#### TASK DETAILS
Among the records that follow, set down only the lines from the one containing "intros Hc. revert" to the one containing "<-]. cbn. rewrite", both included, exactly.

Stored data
Lemma spec_record_answer capacity s log answer log' log'' :
  spec_record capacity s log = (answer, log') -> log' `prefix_of` log'' -> custody_ok log'' ->
  answer_holds s answer (table_of log'').
Proof.
  intros Hs Hp Hok. unfold spec_record in Hs.
  destruct (validate_submission s) as [[]|err] eqn:Ev.
  2: { injection Hs as <- <-. by destruct (validate_submission_not_conflict s err Ev) as [f ->]. }
  destruct (held (sb_idempotency_key s) log) as [e|] eqn:E.
  - destruct (differing_field e s) as [field|] eqn:D; injection Hs as <- <-; exists e; rewrite read_key_held by done;
      rewrite (held_prefix _ _ _ e E Hp).
    + split_and!; [done..|by eapply other_document].
    + apply same_document in D. by cbn.
  - destruct (capacity <=? len log); injection Hs as <- <-; [done|].
    exists (accepted (len log + 1) s). rewrite read_key_held by done.
    rewrite (held_prefix _ (log ++ [accepted (len log + 1) s]) log'' (accepted (len log + 1) s)); [by split_and!| |done].
    unfold held in *. rewrite find_entry_app, E. unfold find_entry. cbn. by rewrite bool_decide_eq_true_2.
Qed.

Lemma spec_record_taken capacity s log answer log' :
  spec_record capacity s log = (answer, log') -> log' = log ++ taken [(capacity, s)] [answer].
Proof.
  unfold spec_record. destruct (validate_submission s); [|intros [= <- <-]; by rewrite app_nil_r].
  destruct (held _ log). { destruct (differing_field _ _); intros [= <- <-]; by rewrite app_nil_r. }
  case_match; intros [= <- <-]; [by rewrite app_nil_r|done].
Qed.

Lemma taken_cons c calls answer answers : taken (c :: calls) (answer :: answers) = taken [c] [answer] ++ taken calls answers.
Proof. destruct c. cbn. by rewrite app_nil_r. Qed.

(** C32: a submission is permanent.  Whatever handles record whatever
    submissions, the table ends as it began with the accepted ones after it, in
    order and under the next ids, each the exact document that was submitted;
    every receipt, first or replayed, still names the entry its key reads back,
    which holds the run, the digest and the bytes it was given for, and every
    conflict one that differs.  So a key stands for one document for ever. *)
Theorem submissions_are_permanent `{RandomRowidLaws} calls log answers t' :
  Forall (fun c : Recording => handle_capacity c.1) calls -> custody_ok log ->
  record_all calls (table_of log) = (answers, t') ->
  t' = table_of (log ++ taken calls answers) /\ custody_ok (log ++ taken calls answers) /\
  Forall2 (fun (c : Recording) answer => answer_holds c.2 answer t') calls answers.
Proof.
  intros Hc. revert log answers t'. induction Hc as [|[capacity s] calls Hcap _ IH]; intros log answers t' Hok; cbn [record_all].
  { intros [= <- <-]. cbn. rewrite app_nil_r. by split_and!. }
  destruct (record capacity s (table_of log)) as [answer t1] eqn:E1. destruct (record_all calls t1) as [rest t2] eqn:E2.
  intros [= <- <-]. destruct (custody_refines capacity s log answer t1 Hcap Hok E1) as (log1 & -> & Hs & Hok1).
  pose proof (spec_record_taken capacity s log answer log1 Hs) as Ht.
  destruct (IH log1 rest t2 Hok1 E2) as (-> & Hok2 & Hf).
  rewrite taken_cons, (app_assoc log), <- Ht. split_and!; [done|done|]. constructor; [|done]. cbn [snd].
  eapply spec_record_answer; [exact Hs| |done]. by exists (taken calls rest).
Qed.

#### ANSWER FOR THIS EXERCISE
  intros Hc. revert log answers t'. induction Hc as [|[capacity s] calls Hcap _ IH]; intros log answers t' Hok; cbn [record_all].
  { intros [= <- <-]. cbn. rewrite app_nil_r. by split_and!. }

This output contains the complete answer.